On the other hand, some circumstances can have an opposite negative effect, such as having limited social support, low self-esteem, life experiences that create the sense that events are out of one's control, unpredictable, and which foster avoidance. Having one or more of these types of experiences might come together to create a second psychological vulnerability for developing psychological disorder (I.e., it makes things worse).

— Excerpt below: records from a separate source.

(** C5: What a styled writer writes of a [printable] value, the reader reads back as [reread] says, comments and offsets aside, for all three
    classes: with an indentation of blanks, for arrays on one line and on several, the layout never gets into a
    token or between two in a way that changes them; the writer never throws, no int of its line lengths overflows,
    and its recursion is bounded by the depth of the value. Conditions: [printable] and a reader and text as in
    json_round_trip; [moderate] (strings of at most 2^23 bytes, arrays of at most 2^29 elements, objects of fewer
    than 2^31 members); [quiet] (the value has no comments, or the style drops them); [named] (names have no NUL
    where the class writes them as C strings); [json_style] (indentation, line end and what is around the colon are
    blank, and null is written as null). *)
Theorem styled_round_trip negate_min printf_17g sscanf_lf read_real class indentation_ features_ v a root collect_comments :
  json_style class indentation_ -> printable negate_min printf_17g sscanf_lf read_real v -> moderate v ->
  quiet class v -> named class v ->
  Z.of_nat (depth v) <= stack_limit features_ -> keeps_duplicates features_ ->
  (strict_root_ features_ = true -> is_array v || is_object v = true) ->
  exists text, JsonStyled.write negate_min printf_17g class indentation_ (depth v) v = Ok text /\
    (Zlen text < 2 ^ 30 ->
     exists r, parse_string negate_min printf_17g sscanf_lf a features_ text root collect_comments = Ok (true, r) /\
       strip (root_ r) = reread read_real v /\ errors_ r = []).
Proof.
  intros Hstyle Hp Hm Hq Hn Hd Hkeep Hstrict.
  destruct (styled_document negate_min printf_17g sscanf_lf read_real class indentation_ v) as (text & Htext & Hdoc); [done..|].
  exists text. split; [done|]. intros Hlen. by apply reread_document with (v := v).
Qed.

Lemma styled_round_trip_witness :
  exists text, JsonStyled.write (Ok min_int64) sample_printf styled_writer styled_indentation 3 sample_value = Ok text /\
    (Zlen text < 2 ^ 30 ->
     exists r, parse_string (Ok min_int64) sample_printf sample_sscanf 1 features_all text null_ref true = Ok (true, r) /\
       strip (root_ r) = reread sample_read_real sample_value /\ errors_ r = []).
Proof.
  apply (styled_round_trip (Ok min_int64) sample_printf sample_sscanf sample_read_real styled_writer styled_indentation features_all sample_value).
  - split; [|exact I]. repeat constructor.
  - apply sample_printable.
  - vm_compute. intuition discriminate.
  - right. vm_compute. intuition reflexivity.
  - simpl. repeat constructor; unfold no_nul; decided.
  - vm_compute. discriminate.
  - exact I.
  - discriminate.
Defined.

Despite having genetic and psychological vulnerabilities, a person still might not develop depression, anxiety, or PTSD unless something happens to trigger it. This is where the 'stress' in the diathesis-stress model comes in. Stressors might include a whole slew of experiences, but most relevant to our conversation is—you guessed it—the death of a loved one or other significant loss. This might explain why those who never had major depression, debilitating anxiety, or even substance use disorder before the death of a loved one might all of a sudden find themselves unable to get out of bed, obsessively worrying, panicking, or in the throws of addiction afterwards.
As I said earlier, sometimes it's hard to see where grief ends and a true disorder begins. In fact, there is even a popular school of thought that says grief sometimes is a disorder in and of itself. What the diathesis-stress model helps us to understand is that sometimes the events surrounding the death of a loved one could lead to both grief and psychological disorders such as PTSD, depression, or anxiety disorders simultaneously.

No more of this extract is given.